You thought being stuck together might be a cutesy rom-com. Turns out, it’s a horror story. Deadly glares. Screaming. A shocking crime scene. Well, not really, but the kitchen looks like a crime scene. (Whatever you do, do not open my microwave.)

She Lies Close

She Lies Close

Marriages are strained. We have been stuck in our respective bubbles since March, and it stinks in here.

Advice columns written by psychologists suggest: Make a schedule, Communicate, Organize Date Night, Ask your partner, “How can I support you?” but, honestly, this quality advice sounds exhausting.

What if you have nothing left? What if you stopped making dinner months ago and everyone’s living off cold tapas (fancy word for snacks) and using hand towels to dry off post-shower? What if you don’t want to organize anything, let alone Date Night; you just want to be alone?

Here is a marriage survival guide for burnt-out partners who are only trying to power through this strange time and not kill each other.

(Before we begin, let’s take abuse off the table. If your partner has ever been violent or has threatened violence, get out. Now.)

No abuse? Everything was decent pre-pandemic? Let’s proceed.

1. Remind yourself: It’s not your partner.

If you were locked down with your dreamiest celeb or favorite Instagram personality, you would be rolling your eyes at them too. You found a dozen of Chris Hemsworth’s socks in the couch cushions again. He ate both Ben & Jerry’s pints. You keep tripping over Chrissy Teigen’s wet bath towels.

It’s not your partner; it’s the circumstance: the loss of everyone’s personal space on top of mourning, stress, and uncertainty. It sucks. It doesn’t matter whom you are cohabiting with; anyone would annoy you.

2. Go to sleep angry.

Don’t try to work out every grievance. Let most of them slide. Don’t criticize. Sing it with me. Let It Go. If there were ever an excuse for poor coping and strange behavior, it is now.

At the end of a long day when you feel the need to tell your partner how annoying they are, don’t. Do not unleash an exorcist-style word-vomit that you can’t take back.

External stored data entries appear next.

Definition __init__ (cols : list ColArg) : t :=
  {| columns := ColumnCollection.empty; _pending_colargs := cols |}.

(** The body of [for col in self._pending_colargs]. *)
Definition resolve (table : Table) (col : ColArg) : Method t Column :=
  match col with
  | ColName name =>
      match c_getitem table name with
      | Some found => ret found
      | None => raise (KeyError name)
      end
  | ColObject found => ret found
  end.

Fixpoint add_all (table : Table) (pending : list ColArg) : Method t unit :=
  match pending with
  | [] => ret tt
  | col :: rest =>
      found <- resolve table col ;;
      assign (fun self =>
                set_columns (ColumnCollection.add found (columns self)) self)
      ;;;
      add_all table rest
  end.

Definition _set_parent (table : Table) : Method t unit :=
  pending <- attr _pending_colargs ;;
  add_all table pending.

(** [_extract_col_expression_collection], one element: the tuple
    [(expr, column, strname, add_element)]. *)
Definition extract_one (expr : KeyArg)
  : KeyArg * option Column * option string * option ColArg :=
  match expr with
  | ArgName name => (expr, None, Some name, Some (ColName name))
  | ArgClause e =>
      let column := hd_error (traversed_columns e) in
      (expr, column, None, option_map ColObject column)
  end.

Definition _extract_col_expression_collection (expressions : list KeyArg)
  : list (KeyArg * option Column * option string * option ColArg) :=
  map extract_one expressions.

End ColumnCollectionMixin.

(** ** engines.py *)

(** [class TableCol(ColumnCollectionMixin, SchemaItem)]: no attribute of
    its own. *)
Module TableCol.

Don’t say, I cannot stand to hear you chew and I am tracking how much you eat, how many hours you sleep, and how much time you spend in the bathroom and I hate…

Don’t do it.

Frustrated with your roomie? If your partner is a man, maybe text him one of those articles on gender work inequality during lockdown. Then, watch a show, read a book, and go to sleep (angry).

3. Try sex.

Why not? You need something to track time by. Sunday night sex will let you know tomorrow is the start of the workweek. Or, at least it is supposed to be. Oxytocin, the feel-good love-hormone, can only boost mental state.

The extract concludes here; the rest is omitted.